My dad died with a net worth of over three million dollars. Today, it doesn’t seem like much but it was pretty high net worth back in the 1960s and 1970s. When I was growing up, he owned his own company. It was the largest antenna installation company and electronics repair firm in our state and was very successful. His hobby was collecting and shooting firearms, so he also ran the largest gun store in our state. From the way we lived, one would never know it as dad was extremely frugal (an understatement) with his money.

Growing up, mom made most of my clothes, often from hand-me downs given to us by friends and relatives. When she started buying store-bought clothes, they came from places that were the equivalent of a modern Walmart. Never saw a designer label. In fact, the only thing that saved me from ridicule was the fact that our school required uniforms. (Our coats and shoes, though, were cheap and out of style and the other kids did ridicule us for that and, of course, non of these items came from designers.)
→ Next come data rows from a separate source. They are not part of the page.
(** *** Operations end *)

(** The steps a task has still to take. *)
Definition steps_left t : nat :=
  match t with
  | AddTask ids racks pc =>
      let n := length ids in
      let m := length (zip ids racks) in
      match pc with
      | AddStart => 8 + n + 2 * m
      | AddInsert i => 7 + n + 2 * (m - i)
      | AddInserted i => 8 + n + 2 * (m - S i)
      | AddHealth i => 6 + (n - i)
      | AddPlan => 5
      | AddPlanned _ => 4
      | AddExecute _ => 3
      | AddExecuted => 2
      | AddFinish _ => 1
      | AddDone => 0
      end
  | RemoveTask _ _ pc =>
      match pc with
      | RmStart => 9
      | RmDrain => 8
      | RmPlan => 7
      | RmPlanned _ => 6
      | RmExecute _ => 5
      | RmExecuted => 4
      | RmRemove => 3
      | RmRelease _ => 2
      | RmFinish _ => 1
      | RmDone => 0
      end
  end%nat.
Definition own_step id (e : Event) : bool := match e with EvStep _ id' => bool_decide (id' = id) | _ => false end.
Definition own_steps id (es : list Event) : nat := length (filter (λ e, own_step id e = true) es).

Lemma add_step_left now id ids racks pc s pc' s' :
  add_step order now id ids racks pc s = (pc', s') →
  (steps_left (AddTask ids racks pc') ≤ pred (steps_left (AddTask ids racks pc)))%nat.
Proof.
  intros E. destruct pc as [|i|i|i| |plan|plan| |r|]; cbn [add_step] in E.
  - step_done E. cbn -[zip Nat.mul]. lia.
  - destruct (zip ids racks !! i) as [[b rack]|] eqn:Ez; step_done E; cbn -[zip Nat.mul]; [|lia].
    apply lookup_lt_Some in Ez. lia.
  - step_done E. cbn -[zip Nat.mul]. lia.
  - destruct (ids !! i) eqn:Ei; step_done E; simpl; [|lia]. apply lookup_lt_Some in Ei. lia.
  - destruct (plan_rebalance order s) as [[] s1]; step_done E; simpl; lia.
  - step_done E. simpl. lia.
  - destruct (run_rebalance plan s) as [[] s1]; step_done E; simpl; lia.
  - step_done E. simpl. lia.
  - step_done E. simpl. lia.
  - step_done E. simpl. lia.
Qed.
Lemma remove_step_left now id b slot pc s pc' s' :
  remove_step order now id b slot pc s = (pc', s') →
  (steps_left (RemoveTask b slot pc') ≤ pred (steps_left (RemoveTask b slot pc)))%nat.
Proof.
  intros E. destruct pc as [| | |plan|plan| | |r|r|]; cbn [remove_step] in E.
  - step_done E. simpl. lia.
  - destruct (sx_brokers s !! b); step_done E; simpl; lia.
  - destruct (plan_rebalance order s) as [[] s1]; step_done E; simpl; lia.
  - step_done E. simpl. lia.
  - destruct (run_rebalance plan s) as [[] s1]; step_done E; simpl; lia.
  - step_done E. simpl. lia.
  - step_done E. simpl. lia.
  - step_done E. simpl. lia.
  - step_done E. simpl. lia.
  - step_done E. simpl. lia.
Qed.

Lemma progress_tasks id p s : sx_tasks (set_progress id p s) = sx_tasks s.
Proof. by destruct (own_set_progress id p s). Qed.
Lemma plan_tasks s : sx_tasks (plan_rebalance order s).2 = sx_tasks s.
Proof. unfold plan_rebalance. by destruct (rb_plan _ _ _). Qed.
Lemma run_tasks plan s : sx_tasks (run_rebalance plan s).2 = sx_tasks s.
Proof. unfold run_rebalance. by destruct (rb_execute _ _ _). Qed.
Lemma add_step_tasks now id ids racks pc s : sx_tasks (add_step order now id ids racks pc s).2 = sx_tasks s.
Proof.
  destruct pc as [|i|i|i| |plan|plan| |r|]; cbn [add_step]; rewrite ?progress_tasks; try done.
  - by destruct (zip ids racks !! i) as [[]|].
  - cbn [snd]. apply progress_tasks.
  - destruct (ids !! i); [apply progress_tasks|done].
  - pose proof (plan_tasks s) as Hp. by destruct (plan_rebalance order s) as [[] s1].
  - apply progress_tasks.
  - pose proof (run_tasks plan s) as Hp. by destruct (run_rebalance plan s) as [[] s1].
  - apply progress_tasks.
Qed.
Lemma remove_step_tasks now id b slot pc s : sx_tasks (remove_step order now id b slot pc s).2 = sx_tasks s.
Proof.
  destruct pc as [| | |plan|plan| | |r|r|]; cbn [remove_step]; try done.
  - destruct (sx_brokers s !! b); [|done]. cbn [snd]. by rewrite progress_tasks.
  - pose proof (plan_tasks s) as Hp. by destruct (plan_rebalance order s) as [[] s1].
  - apply progress_tasks.
  - pose proof (run_tasks plan s) as Hp. by destruct (run_rebalance plan s) as [[] s1].
  - apply progress_tasks.
  - cbn [snd]. by rewrite progress_tasks.
  - by destruct (sx_controller s), slot.
Qed.

(** A task moves by its own steps only, and each brings it nearer to its end. *)
Lemma task_step_task now id' id s t :
  sx_tasks s !! id = Some t →
  ∃ t', sx_tasks (task_step order now id' s) !! id = Some t' ∧
        (steps_left t' ≤ if bool_decide (id' = id) then pred (steps_left t) else steps_left t)%nat.
Proof.
  intros Et. unfold task_step. destruct (sx_tasks s !! id') as [t0|] eqn:E0.
  - destruct (decide (id' = id)) as [->|Hne].
    + rewrite bool_decide_true by done. rewrite Et in E0. injection E0 as <-. destruct t as [ids racks pc|b slot pc].
      * pose proof (add_step_tasks now id ids racks pc s) as Hs. destruct (add_step _ _ _ _ _ _ _) as [pc' s'] eqn:E.
        simpl. rewrite lookup_insert_eq. eexists. split; [done|]. by eapply add_step_left.
      * pose proof (remove_step_tasks now id b slot pc s) as Hs. destruct (remove_step _ _ _ _ _ _ _) as [pc' s'] eqn:E.
        simpl. rewrite lookup_insert_eq. eexists. split; [done|]. by eapply remove_step_left.
    + rewrite bool_decide_false by done. exists t. split; [|done]. destruct t0 as [ids racks pc|b slot pc].
      * pose proof (add_step_tasks now id' ids racks pc s) as Hs. destruct (add_step _ _ _ _ _ _ _) as [pc' s'].
        simpl in *. by rewrite lookup_insert_ne, Hs.
      * pose proof (remove_step_tasks now id' b slot pc s) as Hs. destruct (remove_step _ _ _ _ _ _ _) as [pc' s'].
        simpl in *. by rewrite lookup_insert_ne, Hs.
  - exists t. split; [done|]. case_bool_decide; [congruence|done].
Qed.
Lemma run_event_task e id s t :
  event_ok e s → sx_tasks s !! id = Some t →
  ∃ t', sx_tasks (run_event e s) !! id = Some t' ∧
        (steps_left t' ≤ if own_step id e then pred (steps_left t) else steps_left t)%nat.
Proof.
  intros He Et. destruct e as [now id'|id' ids racks|id' token now b| |id' token now b r|id'|now]; simpl in *.
  - by apply task_step_task.
  - destruct He as [Hn _]. exists t. split; [|done]. rewrite lookup_insert_ne; [done|]. congruence.
  - destruct He as [Hn _]. exists t. split; [|done]. unfold remove_take.
    assert (id' ≠ id) by congruence. destruct (sx_controller s) as [d|]; simpl; [|by rewrite lookup_insert_ne].
    pose proof (taken_slot id' token now b "scaling-manager" d) as Hacq.
    destruct (take_slot _ _ _ _ _ d) as [[acq|e] d']; simpl in *; [|done].
    destruct (Hacq acq eq_refl) as [-> _]. by rewrite lookup_insert_ne.
  - exists t. destruct (rebalance_partitions_frame s) as (-> & _). done.
  - by exists t.
  - by exists t.
  - by exists t.
Qed.
Lemma run_events_task es id s t :
  events_ok es s → sx_tasks s !! id = Some t →
  ∃ t', sx_tasks (run_events es s) !! id = Some t' ∧ (steps_left t' ≤ steps_left t - own_steps id es)%nat.
Proof.
  revert s t. induction es as [|e es IH]; intros s t; simpl.
  - intros _ Et. exists t. split; [done|]. unfold own_steps. simpl. lia.
  - intros [He Hes] Et. destruct (run_event_task e id s t He Et) as (t1 & Et1 & Hl1).
    destruct (IH _ t1 Hes Et1) as (t' & Et' & Hl). exists t'. split; [done|].
    unfold own_steps in *. rewrite filter_cons. destruct (own_step id e); [rewrite decide_True by done|rewrite decide_False by done]; simpl in *; lia.
Qed.
Lemma steps_left_done t : steps_left t = 0%nat → finished t = true.
Proof. destruct t as [? ? []|? ? []]; simpl; lia || done. Qed.
Lemma events_ok_app es1 es2 s : events_ok (es1 ++ es2) s ↔ events_ok es1 s ∧ events_ok es2 (run_events es1 s).
Proof. revert s. induction es1 as [|e es1 IH]; intros s; simpl; [naive_solver|]. rewrite IH. naive_solver. Qed.

(** Every operation ends: once its task has taken as many steps as it had
    left (at most nine for a removal, three per broker and eight more for an
    addition), whatever else ran in between, its status is completed or failed
    and stays so. *)
Theorem scaling_operations_end max rb limit es1 es2 id t :
  0 ≤ limit → events_ok (es1 ++ es2) (scaling_new max rb (Some (slots_new limit))) →
  sx_tasks (run_events es1 (scaling_new max rb (Some (slots_new limit)))) !! id = Some t →
  (steps_left t ≤ own_steps id es2)%nat →
  (steps_left t ≤ match t with AddTask ids _ _ => 8 + 3 * length ids | RemoveTask _ _ _ => 9 end)%nat ∧
  ∃ now r, get_scaling_status id (run_events es2 (run_events es1 (scaling_new max rb (Some (slots_new limit)))))
           = Ok (final_status now r).
Proof.
  set (s0 := scaling_new max rb (Some (slots_new limit))). intros Hl [H1 H2]%events_ok_app Et Hn. split.
  - destruct t as [ids racks pc|b slot pc]; [|by destruct pc; simpl; lia].
    pose proof (length_zip_with pair ids racks). destruct pc; cbn -[Nat.mul zip]; lia.
  - destruct (run_events_inv limit es1 s0) as [Hco Hok]; [|by intros d [= <-]; apply (si_count _ _ (slots_new_inv limit Hl))|done|].
    { by split; [intros k; simpl; rewrite !lookup_empty|intros k t0 b; simpl; rewrite lookup_empty]. }
    destruct (run_events_inv limit es2 _ Hco Hok H2) as [Hco2 _].
    destruct (run_events_task es2 id _ t H2 Et) as (t' & Et' & Hl').
    destruct (coherent_status _ _ _ Hco2 Et') as (st & Est & Hst). unfold get_scaling_status. rewrite Est. simpl.
    assert (Hf : finished t' = true) by (apply steps_left_done; lia).
    destruct st as [|t0 p|now|e now]; simpl in Hst.
    + exfalso. destruct t' as [? ? []|? ? []]; done.
    + exfalso. destruct Hst. congruence.
    + by exists now, (Ok tt).
    + by exists now, (Err e).
Qed.
End runs.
For most of my growing years, we ate frugally…poorest cuts of meat (if there was meat) and meals that many poorer families would typically eat such as chick peas and pasta, macaroni and beans, escarole and beans, creamed tuna fish on toast, and the like. If we had meat for school lunches, it was one single slice of stuff like baloney between two pieces of American bread. Often, lunches were comprised of leftovers. When I turned twenty one, I weighed a whopping 132 pounds at six feet tall. (My wife actually saw me as undernourished and went on an all out campaign to bulk me up!)

Our house was literally falling down around us. The back brick corner near the steps had pulled away, creating a four inch gap. The roof leaked so badly mom had to put out five gallon buckets in a rain storm to catch the water. The plaster was falling off ceilings and the house was never updated at all. I could never invite friends over as a was ashamed to bring them into that house, especially after seeing the well-kept, albeit, modest homes they lived in.
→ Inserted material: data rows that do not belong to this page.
(** [min_by_key] returns the first minimum. *)
Definition lru_step (acc : option (string * Cached)) (kv : string * Cached) : option (string * Cached) :=
  match acc with
  | None => Some kv
  | Some a => if ca_last_accessed kv.2 <? ca_last_accessed a.2 then Some kv else Some a
  end.
Definition find_lru_key (cache : gmap string Cached) : option string :=
  fst <$> foldl lru_step None (order (map_to_list cache)).
Definition update_l1_cache (key : string) (entry : Cached) (m : AclManager) : AclManager :=
  let cache := am_l1_cache m in
  let cache := if ac_cache_size_mb (am_config m) * 1024 * 1024 / 1000 <=? Z.of_nat (size cache)
               then match find_lru_key cache with Some k => delete k cache | None => cache end
               else cache in
  with_l1 (<[key := entry]> cache) m.
Definition update_l2_cache (key : string) (entry : Cached) (m : AclManager) : AclManager :=
  let i := get_shard_index key m in
  match am_l2_cache_shards m !! i with
  | None => m
  | Some shard =>
      let shard := if 1000 <=? Z.of_nat (size shard)
                   then match head (order (map_to_list shard)) with Some (k, _) => delete k shard | None => shard end
                   else shard in
      with_l2 (<[i := <[key := entry]> shard]> (am_l2_cache_shards m)) m
  end.

Definition create_cached_entry (now : Z) (v : VersionedAclRule) : Cached :=
  let rule := vr_rule v in
  let entry := match from_rule regex_new rule with
               | Some e => e
               | None => mkEntry rule (Exact (ru_principal rule)) (Exact (rp_pattern (ru_resource rule)))
               end in
  mkCached entry now 0 now.

Definition evaluate_cached_entry (c : Cached) (principal resource : string) (op : AclOperation)
    (context : option (gmap string string)) : bool :=
  entry_matches is_match (ca_entry c) principal resource op
  && conditions_hold (en_rule (ca_entry c)) context
  && bool_decide (ru_effect (en_rule (ca_entry c)) = EffAllow).

(** *** Evaluation *)

Definition cache_key (principal resource : string) (op : AccessKind) : string :=
  principal +:+ ":" +:+ resource +:+ ":" +:+ show_kind op.

Definition log_access_check (principal resource action : string) (allowed : bool) (rule_id : option string)
    (m : AclManager) : AclManager :=
  let buffer := am_audit_log m ++ [mkAudit principal resource action allowed rule_id] in
  with_audit (if 10000 <? Z.of_nat (length buffer) then tail buffer else buffer) m.

(** Behind the Bloom filter; a division by a shard count of zero panics. *)
Definition evaluate_uncached (now : Z) (key principal resource : string) (operation : AccessKind)
    (context : option (gmap string string)) (m : AclManager) : Result bool * AclManager :=
  let op := operation_of_kind operation in
  let m := with_stats (λ s, mkStats (st_l1_hits s) (st_l2_hits s) (st_l2_misses s + 1)
                              (st_bloom_filter_hits s) (st_total_requests s)) m in
  match rules_for_principal principal (am_storage m) with
  | Err e => (Err e, m)
  | Ok rules =>
      let decision := evaluate_rules regex_new is_match rules principal resource op context in
      let updated :=
        match rules with
        | v :: _ =>
            let entry := create_cached_entry now v in
            Some (update_l1_cache key entry (update_l2_cache key entry m))
        | [] =>
            if ac_negative_cache_enabled (am_config m) then
              match am_bloom_filter m with
              | Some f => (λ f, with_bloom (Some f) m) <$> bloom_add bloom_hash key f
              | None => Some m
              end
            else Some m
        end in
      match updated with
      | None => (Err Panic, m)
      | Some m =>
          let m := if ac_enable_audit_logging (am_config m)
                   then log_access_check principal resource (show_kind operation) (is_allowed decision)
                          ((λ v, ru_id (vr_rule v)) <$> head rules) m
                   else m in
          (Ok (is_allowed decision), m)
      end
  end.
Definition evaluate_cached (now : Z) (key principal resource : string) (operation : AccessKind)
    (context : option (gmap string string)) (m : AclManager) : Result bool * AclManager :=
  let op := operation_of_kind operation in
  match check_l1_cache key m with
  | Some c =>
      (Ok (evaluate_cached_entry c principal resource op context),
       with_stats (λ s, mkStats (st_l1_hits s + 1) (st_l2_hits s) (st_l2_misses s)
                          (st_bloom_filter_hits s) (st_total_requests s)) m)
  | None =>
      if decide (am_l2_cache_shards m = []) then (Err Panic, m)
      else match check_l2_cache key m with
           | Some c =>
               let m := with_stats (λ s, mkStats (st_l1_hits s) (st_l2_hits s + 1) (st_l2_misses s)
                                           (st_bloom_filter_hits s) (st_total_requests s)) m in
               (Ok (evaluate_cached_entry c principal resource op context), update_l1_cache key c m)
           | None => evaluate_uncached now key principal resource operation context m
           end
  end.
Definition evaluate_access (now : Z) (principal resource : string) (operation : AccessKind)
    (context : option (gmap string string)) (m : AclManager) : Result bool * AclManager :=
  let m := with_stats (λ s, mkStats (st_l1_hits s) (st_l2_hits s) (st_l2_misses s)
                              (st_bloom_filter_hits s) (st_total_requests s + 1)) m in
  let key := cache_key principal resource operation in
  let filter_hit :=
    if ac_negative_cache_enabled (am_config m)
    then match am_bloom_filter m with Some f => might_contain bloom_hash key f | None => Some true end
    else Some true in
  match filter_hit with
  | None => (Err Panic, m)
  | Some false =>
      (Ok false, with_stats (λ s, mkStats (st_l1_hits s) (st_l2_hits s) (st_l2_misses s)
                                   (st_bloom_filter_hits s + 1) (st_total_requests s)) m)
  | Some true => evaluate_cached now key principal resource operation context m
  end.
We had a rodent problem, specifically rats, that was never addressed. One of my chores was to bait, set and empty the traps. We had a cesspool that had to service a family of six…no septic system, no sewers. When the cesspool waste got too high or would clog (this happened frequently), he would lower me (wearing waders) into it with a shovel rather than hire a company to pump it out. He would then lower down buckets which I would fill and he would discard in the woods behind outer house. The old cast iron waste pipes in the basement frequently leaked. His “solution” was to patch them rather than replace them. When they clogged one time, he instructed me to open an access plug and drain the waste into five gallon buckets. I did and I got smacked with a high pressure stream of waste directly in my chest. It’s amazing I never got hepatitis!
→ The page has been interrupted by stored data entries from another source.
(* ===== verification/AclStorage.v ===== *)
(** * The ACL rule storage

    Model of [ObjectStorageAclStorage] of [src/src/security/acl/storage.rs]
    (rules as JSON objects, a cache, a version counter and two indices), of the
    rule validation of [manager.rs].  The object store and the cache are the classes of
    [ObjectStorage] and [LruCache].  Generated
    identifiers, times and iteration orders are arguments. *)

From Stdlib Require Import Ascii String.
From S2P Require Import Prelude Types LruCache ObjectStorage AccessControl.
Local Open Scope Z_scope.

(** [ObjectStorage::list] and [ObjectStorage::exists] *)
Class ObjectListing (O : Type) := {
  os_list : string → O → Result (list string) * O;
  os_exists : string → O → Result bool * O;
}.
#[global] Hint Mode ObjectListing ! : typeclass_instances.

(** ** Data *)

Record AclRuleFilter := mkFilter {
  fi_principal : option string;
  fi_resource_pattern : option string;
  fi_operations : option (list AclOperation);
  fi_effect : option Effect;
  fi_version_range : option (Z * Z);
  fi_include_deleted : bool;
  fi_limit : option Z;
}.
Record AclSnapshot := mkAclSnapshot {
  sn_rules : list VersionedAclRule;
  sn_version_counter : Z;
  sn_timestamp : Z;
  sn_snapshot_id : string;
  sn_metadata : gmap string string;
}.

Record AclStorage (O C : Type) := mkAclStorage {
  ao_object_storage : O;
  ao_cache : C;
  ao_version_counter : Z;
  ao_rule_index : gmap string string;
  ao_principal_index : gmap string (gset string);
}.
Arguments mkAclStorage {O C}. Arguments ao_object_storage {O C}. Arguments ao_cache {O C}.
Arguments ao_version_counter {O C}. Arguments ao_rule_index {O C}. Arguments ao_principal_index {O C}.

Section storage.
Context {O C : Type} `{!ObjectStorage O, !ObjectListing O, !Cache C}.
Context `{!Json VersionedAclRule, !Json AclSnapshot}.
Context (key_prefix : string).
Local Open Scope rust_scope.
Abbreviation St := (AclStorage O C).

Definition with_objects (o : O) (s : St) : St :=
  mkAclStorage o (ao_cache s) (ao_version_counter s) (ao_rule_index s) (ao_principal_index s).
Definition with_acl_cache (c : C) (s : St) : St :=
  mkAclStorage (ao_object_storage s) c (ao_version_counter s) (ao_rule_index s) (ao_principal_index s).
Definition with_version (v : Z) (s : St) : St :=
  mkAclStorage (ao_object_storage s) (ao_cache s) v (ao_rule_index s) (ao_principal_index s).
Definition with_rule_index (m : gmap string string) (s : St) : St :=
  mkAclStorage (ao_object_storage s) (ao_cache s) (ao_version_counter s) m (ao_principal_index s).
Definition with_principal_index (m : gmap string (gset string)) (s : St) : St :=
  mkAclStorage (ao_object_storage s) (ao_cache s) (ao_version_counter s) (ao_rule_index s) m.

Definition get_rule_object_key (rule_id : string) : string := key_prefix +:+ "rules/" +:+ rule_id +:+ ".json".
Definition get_rule_cache_key (rule_id : string) : string := "acl:rule:" +:+ rule_id.
Definition deserialize_rule (data : bytes) : Result VersionedAclRule := ok_or (from_json data) Config.
Definition next_version (s : St) : Z * St :=
  let v := u64_add (ao_version_counter s) 1 in (v, with_version v s).

Definition get_version (s : St) : Z := ao_version_counter s.

(** [entry(principal).or_insert_with(HashSet::new).insert(id)] and
    [get_mut(principal)] with [remove(id)] *)
Definition index_insert (principal id : string) (m : gmap string (gset string)) : gmap string (gset string) :=
  <[principal := {[id]} ∪ default ∅ (m !! principal)]> m.
Definition index_remove (principal id : string) (m : gmap string (gset string)) : gmap string (gset string) :=
  alter (λ ids, ids ∖ {[id]}) principal m.

(** Write an object and the cache entry of a rule. *)
Definition put_object (key : string) (data : bytes) (s : St) : Result unit * St :=
  let '(r, o) := os_put key data (ao_object_storage s) in (r, with_objects o s).
Definition put_cache (key : string) (data : bytes) (s : St) : Result unit * St :=
  let '(r, c) := cache_put key data (ao_cache s) in (r, with_acl_cache c s).
Definition remove_cache (key : string) (s : St) : Result unit * St :=
  let '(r, c) := cache_remove key (ao_cache s) in (r, with_acl_cache c s).

Definition get_rule (rule_id : string) (s : St) : Result (option VersionedAclRule) * St :=
  let cache_key := get_rule_cache_key rule_id in
  let '(cached, c) := cache_get cache_key (ao_cache s) in
  let s := with_acl_cache c s in
  match (match cached with Ok (Some data) => from_json data | _ => None end) with
  | Some rule => (Ok (Some rule), s)
  | None =>
      let '(r, o) := os_get (get_rule_object_key rule_id) (ao_object_storage s) in
      let s := with_objects o s in
      match r with
      | Ok data =>
          match deserialize_rule data with
          | Err e => (Err e, s)
          | Ok rule => (Ok (Some rule), (put_cache cache_key data s).2)
          end
      | Err e => (if decide (e = ObjectNotFound) then Ok None else Err e, s)
      end
  end.

Definition create_rule (uuid : string) (now : Z) (rule : AclRule) (created_by description : string) (s : St)
  : Result string * St :=
  let id := if String.eqb (ru_id rule) EmptyString then uuid else ru_id rule in
  let rule := mkRule id (ru_principal rule) (ru_resource rule) (ru_operations rule) (ru_effect rule)
                (ru_conditions rule) in
  if decide (is_Some (ao_rule_index s !! id)) then (Err AclEvaluation, s)
  else
    let '(version, s) := next_version s in
    let data := to_json (mkVersioned rule version now created_by description false) in
    let object_key := get_rule_object_key id in
    let! (_u, s) := put_object object_key data s in
    let! (_u, s) := put_cache (get_rule_cache_key id) data s in
    let s := with_rule_index (<[id := object_key]> (ao_rule_index s)) s in
    (Ok id, with_principal_index (index_insert (ru_principal rule) id (ao_principal_index s)) s).

Definition update_rule (now : Z) (rule_id : string) (rule : AclRule) (updated_by description : string) (s : St)
  : Result unit * St :=
  let rule := mkRule rule_id (ru_principal rule) (ru_resource rule) (ru_operations rule) (ru_effect rule)
                (ru_conditions rule) in
  let! (existing, s) := get_rule rule_id s in
  match existing with
  | None => (Err AclEvaluation, s)
  | Some existing_rule =>
      let '(version, s) := next_version s in
      let data := to_json (mkVersioned rule version now updated_by description false) in
      let! (_u, s) := put_object (get_rule_object_key rule_id) data s in
      let! (_u, s) := put_cache (get_rule_cache_key rule_id) data s in
      let old := ru_principal (vr_rule existing_rule) in
      (Ok tt,
       if decide (old = ru_principal rule) then s
       else with_principal_index
              (index_insert (ru_principal rule) rule_id (index_remove old rule_id (ao_principal_index s))) s)
  end.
Mom had a washer but no dryer. We would be hanging clothes outside to dry, winter and summer. Sometimes a change in weather caused them to freeze on the clothesline and we had to carry them in, stiff like boards. If the washer broke down (and it did frequently), my mom was forced to make trips to a laundromat to get them washed and dried. Finally, it died completely and it took dad three years to finally buy a new one. She used the laundromat during all that time.

Our car was eight years old, unreliable and so rusty there were holes in the floorpan. Dad liked to run his vehicles “into the ground”. Only at that point would he replace them. Our driveway was filled with half ton vans from the business that had died but he would not pay to have them hauled away. Eventually, a neighbor registered a complaint with the town who forced him to get them hauled away.

When I bought my first car with my own money I earned from installing rooftop tv antennas part time for dad’s company starting at about fourteen years of age. Even so, he dictated what I was allowed to buy. He insisted it have an automatic transmission (which cost me two hundred dollars more) so my mom could use it. He did this to avoid having to buy his wife her own car; yet, I had to pay for the gas, maintenance, insurance, etc. He didn’t offer to help out at all. When he drove it and blew a brand new tire, he changed it and told me I needed to buy a replacement.

On the other end of the spectrum, Christmases were good. Mom would often sneak some treats into our lunches. We went on a one week vacation via automobile every year and a lot of family excursions on the weekends. We ate out at inexpensive restaurants at least once a month. He also paid for our state college educations though, in all fairness, tuition was pretty cheap at under $300 per semester.

There was so much more and, as I remember other things, I will keep updating this post but I think you readers have the general idea. I may be accused of making some of this up, but I swear it’s all true. I don’t look back with especially fond memories of my childhood. Of course, we didn’t know any better growing up but, as an adult, I sure learned what NOT to do with my family! In fact, this past Father’s Day, my oldest son paid me the highest compliment I’ve ever received when he wrote me a note in a card that said I really taught him the importance of family and set an example of how to raise children.

The real kicker, though, was that after his death, he left his entire fortune to his second wife of less than two years. None of his four sons saw a single cent!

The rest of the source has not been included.